My Rating: 5 out of 10

4-Word Review: Pretending to be blind.

Martin (John Hargreaves) is in jail for bank robbery and with very little chance for escape he comes up with the idea of pretending to be blind, which he hopes will gain sympathy from the court and ultimately a lighter sentence. The con eventually pays off as he’s transferred to a minimum security prison with only a 3-year sentence to serve even though the Dr.’s who examine him are unable to determine if he’s faking or not and the guards within the prison believe he’s making it up and routinely set traps for him to fall into hoping it will will expose the lie. Things though get complicated when Sarah (Judy Davis), a minister’s wife, takes a liking to him, which allows him to leave the prison grounds during the day, so that he can, under her tutelage, learn to become self-sufficient with his handicap so that he’ll be prepared to live on his own in the real-world once he’s formally released. The two though fall-in-love causing her jealous husband (Dennis Miller) to threaten to come forward with Martin’s charade, which could put him in terrible jeopardy.

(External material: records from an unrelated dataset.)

Lemma find_keyshare_total fuel r e : reader_ok r → length (buf r) - pos r < fuel → ∃ x, find_keyshare fuel r e = Some x ∧ no_panic x.
Proof.
  revert r. induction fuel as [|fuel IH]; intros r Hr Hf; [lia|]. cbn [find_keyshare].
  destruct (negb (pos r <? e)); [by eexists|].
  destruct (read_u16_reads r) as [Hn1 H1]. destruct (read_u16_be r) as [[ty r1]|x|]; cbn [mbind outcome_bind]; [|by eexists|done].
  destruct (H1 _ _ eq_refl) as [-> Hr1]. destruct (read_u16_reads (advance r 2)) as [Hn2 H2].
  destruct (read_u16_be (advance r 2)) as [[n r2]|x|]; cbn [mbind outcome_bind]; [|by eexists|done].
  destruct (H2 _ _ eq_refl) as [-> Hr2]. destruct (ty =? 51)%Z.
  - destruct (read_slice_reads (advance (advance r 2) 2) (Z.to_nat n)) as [Hn3 H3].
    destruct (read_slice _ _) as [[v r3]|x|]; cbn [mbind outcome_bind]; [by eexists..|done].
  - destruct (skip_reads (advance (advance r 2) 2) (Z.to_nat n)) as [Hn3 H3].
    destruct (skip _ _) as [[v r3]|x|]; cbn [mbind outcome_bind]; [|by eexists|done].
    destruct (H3 _ _ eq_refl) as [-> Hr3]. apply IH; [done|]. unfold reader_ok in Hr3. cbn in *. lia.
Qed.

Lemma keyshare_loop_total fuel r : reader_ok r → length (buf r) - pos r < fuel → ∃ x, keyshare_loop fuel r = Some x ∧ no_panic x.
Proof.
  revert r. induction fuel as [|fuel IH]; intros r Hr Hf; [lia|]. cbn [keyshare_loop].
  destruct (_ <? _); [by eexists|].
  destruct (read_u16_reads r) as [Hn1 H1]. destruct (read_u16_be r) as [[ty r1]|x|]; cbn [mbind outcome_bind]; [|by eexists|done].
  destruct (H1 _ _ eq_refl) as [-> Hr1]. destruct (read_u16_reads (advance r 2)) as [Hn2 H2].
  destruct (read_u16_be (advance r 2)) as [[n r2]|x|]; cbn [mbind outcome_bind]; [|by eexists|done].
  destruct (H2 _ _ eq_refl) as [-> Hr2]. destruct (_ <? _); [by eexists|]. destruct (ty =? 29)%Z.
  - destruct (negb _); [by eexists|]. destruct (read_slice_reads (advance (advance r 2) 2) 32) as [Hn3 H3].
    destruct (read_slice _ _) as [[v r3]|x|]; cbn [mbind outcome_bind]; [by eexists..|done].
  - destruct (skip_reads (advance (advance r 2) 2) (Z.to_nat n)) as [Hn3 H3].
    destruct (skip _ _) as [[v r3]|x|]; cbn [mbind outcome_bind]; [|by eexists|done].
    destruct (H3 _ _ eq_refl) as [-> Hr3]. apply IH; [done|]. unfold reader_ok in Hr3. cbn in *. lia.
Qed.

Lemma no_panic_keyshare_extension r parse missing : reader_ok r → (∀ l, no_panic (parse l)) → no_panic (keyshare_extension r parse missing).
Proof.
  intros Hr Hp. unfold keyshare_extension. eapply reads_bind; [apply read_u16_reads|]. intros n r' _ Hr'.
  destruct (find_keyshare_total (S (length (buf r'))) r' (pos r' + Z.to_nat n)) as (x & -> & Hx); [done|lia|]. cbn [default].
  apply no_panic_bind; [done|]. intros [l|] _; [apply Hp|done].
Qed.

Lemma no_panic_parse_keyshare l : no_panic (parse_keyshare_extension l).
Proof.
  unfold parse_keyshare_extension. destruct (read_u16_reads (new_reader l)) as [Hn H]. destruct (read_u16_be _) as [[n r]|e|]; [|done..].
  destruct (H _ _ eq_refl) as [-> Hr]. cbn [mbind outcome_bind]. destruct (keyshare_loop_total (S (length l)) (advance (new_reader l) 2)) as (x & E & Hx); [done|cbn; lia|].
  by rewrite E.
Qed.

Lemma no_panic_parse_server_keyshare l : no_panic (parse_server_keyshare_extension l).
Proof.
  unfold parse_server_keyshare_extension. eapply reads_bind; [apply read_u16_reads|]. intros g r1 _ _. eapply reads_bind; [apply read_u16_reads|]. intros n r2 _ _.
  destruct (_ =? _)%Z; [|done]. destruct (negb _); [done|]. eapply reads_bind; [apply read_slice_reads|]. done.
Qed.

To some extent it’s hard to believe this could’ve happened, but it’s all based on the true story of Carl Synnerdahl, who was able to fool everyone that he couldn’t see for over 18 months while inside the Australian penal system and it allowed him, like with Martin, to be given special privileges that he wouldn’t have gotten otherwise. What perplexed me though was that testing someone’s so-called blindness should’ve been easy as you could act like you’re going to poke you’re finger into his eye real quickly and if he’d blink, or recoil his head, then you’d know he was able to see it and was a faker, and yet no one in this movie thinks to do that.

If you’re able to get past this issue, then it’s a fun movie most of the way. I liked the scenes shot at Bathurst Jail, the same prison that Synnderdahl was in, that has a very old-time jailhouse look and quality. I also enjoyed the sumptuous, sprawling countryside view from Sarah’s living room window that could beat or rival any one else’s. That acting is great too with Hargreaves able to create, despite all of his shenanigans, a sympathetic character. Davis though is the scene-stealer, she won the Australian Film Institute Award for Best Supporting Actress, as the sexually repressed wife who’s in constant flux about whether she wants to leave her situation, or stay faithful.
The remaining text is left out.